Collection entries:
(* ===== verification/Json.v ===== *)
(** * JSON as encoding/json reads it, and the canonical writer

    Go's scanner and string decoder on raw bytes, the decoding of a document
    into an untyped value ([any]), [strings.TrimSpace], and the canonical writer
    shared by internal/scope/canonical.go and internal/frameworkscope/canonical.go. *)

From Stdlib Require Import Ascii.
From S2P Require Import Prelude.

(** A Go string or []byte is a [string], one [ascii] per byte. *)
Abbreviation code c := (N_of_ascii c).
Definition byte (n : N) : ascii := ascii_of_N n.

(** JSON text is easier to read with single quotes: [js] turns them into
    double quotes. *)
Fixpoint js (s : string) : string :=
  match s with
  | "" => ""
  | String c s => String (if bool_decide (code c = 39%N) then byte 34 else c) (js s)
  end.

Definition dquote : ascii := byte 34.
Definition bslash : ascii := byte 92.

(** A parsed document: numbers keep their text ([Decoder.UseNumber]), objects
    their members in document order. *)
Inductive json :=
| JNull
| JBool (b : bool)
| JNum (lit : string)
| JStr (s : string)
| JArr (items : list json)
| JObj (members : list (string * json)).

(** ** Lexing *)

Definition is_space (c : ascii) : bool :=
  bool_decide (code c = 32%N) || bool_decide (code c = 9%N) ||
  bool_decide (code c = 13%N) || bool_decide (code c = 10%N).

Fixpoint skip_ws (s : string) : string :=
  match s with
  | String c t => if is_space c then skip_ws t else s
  | "" => ""
  end.

Definition between (lo hi : N) (c : ascii) : bool := (lo <=? code c)%N && (code c <=? hi)%N.
Definition is_digit : ascii → bool := between 48 57.
Definition is_cont : ascii → bool := between 128 191.

(** [utf8.DecodeRuneInString]: the length of the encoded rune at the head, 0
    when it is not a valid encoding. *)
Definition rune_len (s : string) : nat :=
  match s with
  | "" => 0
  | String c0 s1 =>
      if (code c0 <? 128)%N then 1 else
      match s1 with
      | "" => 0
      | String c1 s2 =>
          if between 194 223 c0 then if is_cont c1 then 2 else 0 else
          match s2 with
          | "" => 0
          | String c2 s3 =>
              let lo1 := if (code c0 =? 224)%N then 160%N else 128%N in
              let hi1 := if (code c0 =? 237)%N then 159%N else 191%N in
              if between 224 239 c0 then
                if between lo1 hi1 c1 && is_cont c2 then 3 else 0
              else
              match s3 with
              | "" => 0
              | String c3 _ =>
                  let lo1 := if (code c0 =? 240)%N then 144%N else 128%N in
                  let hi1 := if (code c0 =? 244)%N then 143%N else 191%N in
                  if between 240 244 c0 then
                    if between lo1 hi1 c1 && is_cont c2 && is_cont c3 then 4 else 0
                  else 0
              end
          end
      end
  end.

(** [utf8.EncodeRune] for a rune that is not a surrogate. *)
Definition utf8_encode (r : N) : string :=
  if (r <? 128)%N then String (byte r) ""
  else if (r <? 2048)%N then
    String (byte (192 + r / 64)) (String (byte (128 + r mod 64)) "")
  else if (r <? 65536)%N then
    String (byte (224 + r / 4096)) (String (byte (128 + r / 64 mod 64))
      (String (byte (128 + r mod 64)) ""))
  else
    String (byte (240 + r / 262144)) (String (byte (128 + r / 4096 mod 64))
      (String (byte (128 + r / 64 mod 64)) (String (byte (128 + r mod 64)) ""))).

Definition replacement : string := utf8_encode 65533.

Definition hex_val (c : ascii) : option N :=
  if is_digit c then Some (code c - 48)%N
  else if between 97 102 c then Some (code c - 87)%N
  else if between 65 70 c then Some (code c - 55)%N
  else None.

Definition hex4 (a b c d : ascii) : option N :=
  match hex_val a, hex_val b, hex_val c, hex_val d with
  | Some a, Some b, Some c, Some d => Some (((a * 16 + b) * 16 + c) * 16 + d)%N
  | _, _, _, _ => None
  end.

Definition is_high (r : N) : bool := (55296 <=? r)%N && (r <? 56320)%N.
Definition is_low (r : N) : bool := (56320 <=? r)%N && (r <? 57344)%N.

Definition simple_escape (c : ascii) : option ascii :=
  if bool_decide (c = dquote) || bool_decide (c = bslash) || bool_decide (code c = 47%N) then Some c
  else if bool_decide (code c = 98%N) then Some (byte 8)
  else if bool_decide (code c = 102%N) then Some (byte 12)
  else if bool_decide (code c = 110%N) then Some (byte 10)
  else if bool_decide (code c = 114%N) then Some (byte 13)
  else if bool_decide (code c = 116%N) then Some (byte 9)
  else None.

Definition prepend (a : string) (r : option (string * string)) : option (string * string) :=
  match r with Some (s, rest) => Some (a +:+ s, rest) | None => None end.

(** The body of a string literal, after its opening quote: the decoded bytes
    and what follows the closing quote.  Control characters are rejected, invalid
    UTF-8 becomes U+FFFD one byte at a time, and an unpaired surrogate escape
    becomes U+FFFD. *)
Fixpoint scan_string (s : string) : option (string * string) :=
  match s with
  | "" => None
  | String c s1 =>
      if bool_decide (c = dquote) then Some ("", s1)
      else if bool_decide (c = bslash) then
        match s1 with
        | "" => None
        | String e s2 =>
            if bool_decide (code e = 117%N) then
              match s2 with
              | String h1 (String h2 (String h3 (String h4 s3))) =>
                  match hex4 h1 h2 h3 h4 with
                  | None => None
                  | Some r =>
                      if is_high r || is_low r then
                        match s3 with
                        | String b (String u (String g1 (String g2 (String g3 (String g4 s4))))) =>
                            if bool_decide (b = bslash) && bool_decide (code u = 117%N) && is_high r then
                              match hex4 g1 g2 g3 g4 with
                              | Some r1 =>
                                  if is_low r1
                                  then prepend (utf8_encode (65536 + (r - 55296) * 1024 + (r1 - 56320)))
                                         (scan_string s4)
                                  else prepend replacement (scan_string s3)
                              | None => prepend replacement (scan_string s3)
                              end
                            else prepend replacement (scan_string s3)
                        | _ => prepend replacement (scan_string s3)
                        end
                      else prepend (utf8_encode r) (scan_string s3)
                  end
              | _ => None
              end
            else
              match simple_escape e with
              | Some x => prepend (String x "") (scan_string s2)
              | None => None
              end
        end
      else if (code c <? 32)%N then None
      else
        match rune_len s, s1 with
        | 1%nat, _ => prepend (String c "") (scan_string s1)
        | 2%nat, String c1 s2 => prepend (String c (String c1 "")) (scan_string s2)
        | 3%nat, String c1 (String c2 s3) =>
            prepend (String c (String c1 (String c2 ""))) (scan_string s3)
        | 4%nat, String c1 (String c2 (String c3 s4)) =>
            prepend (String c (String c1 (String c2 (String c3 "")))) (scan_string s4)
        | _, _ => prepend replacement (scan_string s1)
        end
  end.

Fixpoint span_digits (s : string) : string * string :=
  match s with
  | String c t => if is_digit c then let '(a, b) := span_digits t in (String c a, b) else ("", s)
  | "" => ("", "")
  end.

Definition scan_frac (s : string) : option (string * string) :=
  match s with
  | String c t =>
      if bool_decide (code c = 46%N) then
        match span_digits t with
        | ("", _) => None
        | (ds, rest) => Some (String c ds, rest)
        end
      else Some ("", s)
  | "" => Some ("", "")
  end.

Definition scan_exp (s : string) : option (string * string) :=
  match s with
  | String c t =>
      if bool_decide (code c = 101%N) || bool_decide (code c = 69%N) then
        let '(sign, t) := match t with
                          | String g t' =>
                              if bool_decide (code g = 43%N) || bool_decide (code g = 45%N)
                              then (String g "", t') else ("", t)
                          | "" => ("", "")
                          end in
        match span_digits t with
        | ("", _) => None
        | (ds, rest) => Some (String c (sign +:+ ds), rest)
        end
      else Some ("", s)
  | "" => Some ("", "")
  end.

Definition scan_int (s : string) : option (string * string) :=
  match s with
  | String c t =>
      if bool_decide (code c = 48%N) then Some (String c "", t)
      else if is_digit c then let '(ds, rest) := span_digits t in Some (String c ds, rest)
      else None
  | "" => None
  end.

Definition scan_number (s : string) : option (string * string) :=
  let '(sign, s) := match s with
                    | String c t => if bool_decide (code c = 45%N) then (String c "", t) else ("", s)
                    | "" => ("", "")
                    end in
  '(i, s) ← scan_int s; '(f, s) ← scan_frac s; '(e, s) ← scan_exp s;
  Some (sign +:+ i +:+ f +:+ e, s).

(** Strips [p] from the front of [s]. *)
Fixpoint strip (p s : string) : option string :=
  match p, s with
  | "", _ => Some s
  | String a p, String b s => if bool_decide (a = b) then strip p s else None
  | _, "" => None
  end.

(** ** Parsing *)

Section Containers.
Context (value : string → option (json * string)).

(** Elements of an array after its first one was announced; [n] bounds the
    number of elements, and every element takes at least one byte. *)
Fixpoint scan_items (n : nat) (s : string) : option (list json * string) :=
  match n with
  | O => None
  | S n =>
      '(v, s) ← value s;
      match skip_ws s with
      | String c t =>
          if bool_decide (code c = 44%N) then '(vs, s) ← scan_items n (skip_ws t); Some (v :: vs, s)
          else if bool_decide (code c = 93%N) then Some ([v], t)
          else None
      | "" => None
      end
  end.

Fixpoint scan_members (n : nat) (s : string) : option (list (string * json) * string) :=
  match n with
  | O => None
  | S n =>
      match s with
      | String q s =>
          if bool_decide (q = dquote) then
            '(k, s) ← scan_string s;
            match skip_ws s with
            | String c s =>
                if bool_decide (code c = 58%N) then
                  '(v, s) ← value (skip_ws s);
                  match skip_ws s with
                  | String c t =>
                      if bool_decide (code c = 44%N) then
                        '(ms, s) ← scan_members n (skip_ws t); Some ((k, v) :: ms, s)
                      else if bool_decide (code c = 125%N) then Some ([(k, v)], t)
                      else None
                  | "" => None
                  end
                else None
            | "" => None
            end
          else None
      | "" => None
      end
  end.
End Containers.

(** One value at the head of [s] (no leading space).  [depth] is how many more
    containers may be opened: Go stops at 10000. *)
Fixpoint scan_value (depth : nat) (s : string) : option (json * string) :=
  match s with
  | "" => None
  | String c t =>
      if bool_decide (c = dquote) then '(x, s) ← scan_string t; Some (JStr x, s)
      else if bool_decide (code c = 110%N) then s ← strip "null" s; Some (JNull, s)
      else if bool_decide (code c = 116%N) then s ← strip "true" s; Some (JBool true, s)
      else if bool_decide (code c = 102%N) then s ← strip "false" s; Some (JBool false, s)
      else if bool_decide (code c = 91%N) then
        match depth with
        | O => None
        | S depth =>
            match skip_ws t with
            | String c' t' =>
                if bool_decide (code c' = 93%N) then Some (JArr [], t')
                else '(vs, s) ← scan_items (scan_value depth) (String.length t) (skip_ws t);
                     Some (JArr vs, s)
            | "" => None
            end
        end
      else if bool_decide (code c = 123%N) then
        match depth with
        | O => None
        | S depth =>
            match skip_ws t with
            | String c' t' =>
                if bool_decide (code c' = 125%N) then Some (JObj [], t')
                else '(ms, s) ← scan_members (scan_value depth) (String.length t) (skip_ws t);
                     Some (JObj ms, s)
            | "" => None
            end
        end
      else '(n, s) ← scan_number s; Some (JNum n, s)
  end.

Definition maxNestingDepth : nat := 10000.
#[global] Opaque maxNestingDepth.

PROBLEM TO WORK ON:
Copy only this part of the entries above: the line with "(String g4 s4))))) =>", the line with "match hex4 g1", and the lines between, all exactly as written.

WRITTEN REPLY:
                        | String b (String u (String g1 (String g2 (String g3 (String g4 s4))))) =>
                            if bool_decide (b = bslash) && bool_decide (code u = 117%N) && is_high r then
                              match hex4 g1 g2 g3 g4 with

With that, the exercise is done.